The “vision of modernity as the social process of Enlightenment,” writes J. Kameron Carter, “is both a racial vision and a particular kind of theological vision.” He adds: “indeed, Enlightenment as [Immanuel] Kant envisions it is the mutual encoding of the racial and the theological so as to yield the cosmopolitical.”(5)
This interweaving of Kant’s cosmopolitical vision, theology, and the modern construction of race, I argue, coalesces in the modern construct of the human, or, to borrow a phrase from Sylvia Wynter, a genre of the human – a particular way of thinking and becoming human proper to the modern liberal democratic state.
The production of the modern human can be understood, at least in part, by turning to Kant’s essay Idea for a Universal History with a Cosmopolitan Purpose, in which he posits, as the a priori condition of a just state, the rational and autonomous member of the commonwealth: the human being.
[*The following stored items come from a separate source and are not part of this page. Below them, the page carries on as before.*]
Lemma jsmap_get_filter {V} (p : string * V -> bool) (m : JsMap.t V) (k : string) :
  JsMap.wf m ->
  JsMap.get (filter p m) k
  = match JsMap.get m k with
    | Some v => if p (k, v) then Some v else None
    | None => None
    end.
Proof.
  unfold JsMap.wf, JsMap.keys. induction m as [|[k' v'] m IH]; intros Hwf; simpl; auto.
  inversion Hwf as [|? ? Hn Hd]; subst.
  destruct (String.eqb k' k) eqn:E.
  - apply String.eqb_eq in E. subst k'.
    destruct (p (k, v')) eqn:Ep; simpl.
    + now rewrite String.eqb_refl.
    + apply jsmap_get_None. unfold JsMap.keys. intros H. apply Hn.
      apply in_map_iff in H as [x [Hx Hin]]. apply filter_In in Hin as [Hin _].
      apply in_map_iff. eauto.
  - destruct (p (k', v')); simpl; rewrite ?E; auto.
Qed.

Lemma cleanup_get (now : Z) (c : TrefleCache.t T) (k : string) :
  JsMap.wf (TrefleCache.cache c) ->
  TrefleCache.get now (snd (TrefleCache.cleanup now c)) k
  = (fst (TrefleCache.get now c k), snd (TrefleCache.cleanup now c)).
Proof.
  intros Hwf. unfold TrefleCache.get, TrefleCache.cleanup.
  cbn [snd TrefleCache.cache TrefleCache.with_cache TrefleCache.ttlMs].
  rewrite (jsmap_get_filter _ _ k Hwf). cbn [snd].
  destruct (JsMap.get (TrefleCache.cache c) k) as [e|]; auto.
  destruct (now - timestamp e >? TrefleCache.ttlMs c) eqn:E; cbn [negb fst]; auto.
  now rewrite E.
Qed.

End CacheMaintenance.

(** X2. [cleanup()] removes exactly the entries whose age exceeds the TTL and
    returns how many they were; afterwards every read at that time returns
    what it would have returned before the sweep, and finds nothing left to
    evict. *)
Theorem cleanup_removes_expired (T : Type) (c : TrefleCache.t T) (now : Z) :
  JsMap.wf (TrefleCache.cache c) ->
  let removed := fst (TrefleCache.cleanup now c) in
  let c' := snd (TrefleCache.cleanup now c) in
  removed
  = Z.of_nat (length (filter (fun e => now - timestamp (snd e)
                                       >? TrefleCache.ttlMs c)
                             (TrefleCache.cache c)))
  /\ removed = TrefleCache.size c - TrefleCache.size c'
  /\ (forall k e, In (k, e) (TrefleCache.cache c') <->
                  In (k, e) (TrefleCache.cache c)
                  /\ now - timestamp e <= TrefleCache.ttlMs c)
  /\ forall k, TrefleCache.get now c' k = (fst (TrefleCache.get now c k), c').
Proof.
  intros Hwf removed c'.
  pose proof (Permutation_length
                (filter_split (fun e => now - timestamp (snd e)
                                        >? TrefleCache.ttlMs c)
                              (TrefleCache.cache c))) as Hlen.
  rewrite length_app in Hlen.
  unfold removed, c', TrefleCache.cleanup, TrefleCache.size, JsMap.size.
  cbn [fst snd TrefleCache.cache TrefleCache.with_cache].
  split; [lia|]. split; [reflexivity|]. split.
  - intros k e. rewrite filter_In. cbn [snd].
    rewrite negb_true_iff, Z.gtb_ltb, Z.ltb_ge. tauto.
  - intros k. apply (cleanup_get now c k Hwf).
Qed.

Lemma cleanup_removes_expired_witness :
  let c := TrefleCache.run_sets (TrefleCache.new 100 10)
                                [(0, "oak", 1%nat); (50, "elm", 2%nat)] in
  fst (TrefleCache.cleanup 120 c) = 1
  /\ TrefleCache.get 120 (snd (TrefleCache.cleanup 120 c)) "elm"
     = (Some 2%nat, snd (TrefleCache.cleanup 120 c)).
Proof.
  intros c.
  assert (Hwf : JsMap.wf (TrefleCache.cache c)).
  { unfold JsMap.wf. vm_compute. repeat constructor; simpl; intuition discriminate. }
  destruct (cleanup_removes_expired nat c 120 Hwf) as (H1 & _ & _ & H4).
  split.
  - rewrite H1. reflexivity.
  - rewrite H4. reflexivity.
Defined.

(** X3. Reads and writes are isolated per key. A key that [get] reports as
    absent stays absent for every later read, whatever the clock says, until
    it is set again; reading one key never changes the entry of another; and
    a [set] on a cache below capacity leaves every other key's entry as it
    was. *)
Theorem cache_keys_isolated (T : Type) (c : TrefleCache.t T) (k k' : string)
        (v : T) (now now' : Z) :
  (fst (TrefleCache.get now c k) = None ->
   fst (TrefleCache.get now' (snd (TrefleCache.get now c k)) k) = None)
  /\ (k <> k' ->
      JsMap.get (TrefleCache.cache (snd (TrefleCache.get now c k))) k'
      = JsMap.get (TrefleCache.cache c) k')
  /\ (k <> k' -> TrefleCache.size c < TrefleCache.maxSize c ->
      JsMap.get (TrefleCache.cache (TrefleCache.set now c k v)) k'
      = JsMap.get (TrefleCache.cache c) k').
Proof.
  split; [|split].
  - unfold TrefleCache.get at 1 3.
    destruct (JsMap.get (TrefleCache.cache c) k) as [e|] eqn:E.
    + destruct (now - timestamp e >? TrefleCache.ttlMs c); [|discriminate].
      intros _. unfold TrefleCache.get.
      cbn [snd TrefleCache.cache TrefleCache.with_cache].
      now rewrite jsmap_get_delete_same.
    + intros _. unfold TrefleCache.get. cbn [snd]. now rewrite E.
  - intros Hne. unfold TrefleCache.get.
    destruct (JsMap.get (TrefleCache.cache c) k) as [e|]; auto.
    destruct (now - timestamp e >? TrefleCache.ttlMs c); auto.
    cbn [snd TrefleCache.cache TrefleCache.with_cache].
    now apply jsmap_get_delete_other.
  - intros Hne Hroom. unfold TrefleCache.set.
    destruct (TrefleCache.size c >=? TrefleCache.maxSize c) eqn:E.
    + apply Z.geb_le in E. lia.
    + cbn [TrefleCache.cache TrefleCache.with_cache].
      now apply jsmap_get_set_other.
Qed.

Lemma cache_keys_isolated_witness :
  let c := TrefleCache.set 0 (TrefleCache.new 100 10) "oak" 1%nat in
  fst (TrefleCache.get 50 (snd (TrefleCache.get 200 c "oak")) "oak") = None
  /\ JsMap.get (TrefleCache.cache (TrefleCache.set 10 c "elm" 2%nat)) "oak"
     = JsMap.get (TrefleCache.cache c) "oak".
Proof.
  intros c. split.
  - apply (proj1 (cache_keys_isolated nat c "oak" "elm" 2%nat 200 50)).
    reflexivity.
  - apply (proj2 (proj2 (cache_keys_isolated nat c "elm" "oak" 2%nat 10 0))).
    + discriminate.
    + reflexivity.
Defined.

(** ** ConversationPlantRegistry: lookups *)

Section RegistryLookups.
Import ConversationPlantRegistry.

Lemma addPlant_get (key : string) (p : ProcessedPlantData)
      (r : ConversationPlantRegistry.t) :
  JsMap.get (plants (addPlant key p r)) (normKey key) = Some p.
Proof. unfold addPlant. cbn [plants]. apply jsmap_get_set_same. Qed.

Lemma includes_empty (s : string) : JsString.includes s "" = true.
Proof. destruct s; reflexivity. Qed.

Lemma jsmap_get_values {V} (m : JsMap.t V) (k : string) (v : V) :
  JsMap.get m k = Some v -> In v (JsMap.values m).
Proof.
  intros H. apply jsmap_get_In in H. unfold JsMap.values.
  apply in_map_iff. exists (k, v). auto.
Qed.

End RegistryLookups.

(** X4. What [addPlant(key, plant)] registers can be looked up under any
    spelling of the key that differs only in letter case or surrounding
    whitespace: [getPlant] and [findPlant] return the profile just added and
    [hasPlant] is true, whatever the registry held before. *)
Theorem registry_lookup_after_add (r : ConversationPlantRegistry.t)
        (key key' : string) (p : ProcessedPlantData) :
  normKey key' = normKey key ->
  let r' := ConversationPlantRegistry.addPlant key p r in
  ConversationPlantRegistry.getPlant key' r' = Some p
  /\ ConversationPlantRegistry.hasPlant key' r' = true
  /\ ConversationPlantRegistry.findPlant key' r' = Some p.
Proof.
  intros Hk r'.
  assert (H : JsMap.get (ConversationPlantRegistry.plants r') (normKey key')
              = Some p) by (rewrite Hk; apply addPlant_get).
  unfold ConversationPlantRegistry.getPlant, ConversationPlantRegistry.hasPlant,
    ConversationPlantRegistry.findPlant, JsMap.has.
  fold (normKey key'). now rewrite H.
Qed.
The only legitimate state, then, is one founded upon what we could call enlightenment humanism, of which Kant is the thinker par excellence.
This task cannot be achieved by consideration of the actions of individuals or groups within a particular context which, as Kant recognizes, are often “made up of folly and childish vanity.” Instead, the task of the philosopher is “to attempt to discover a purpose in nature behind all this senseless course of human events.”(42)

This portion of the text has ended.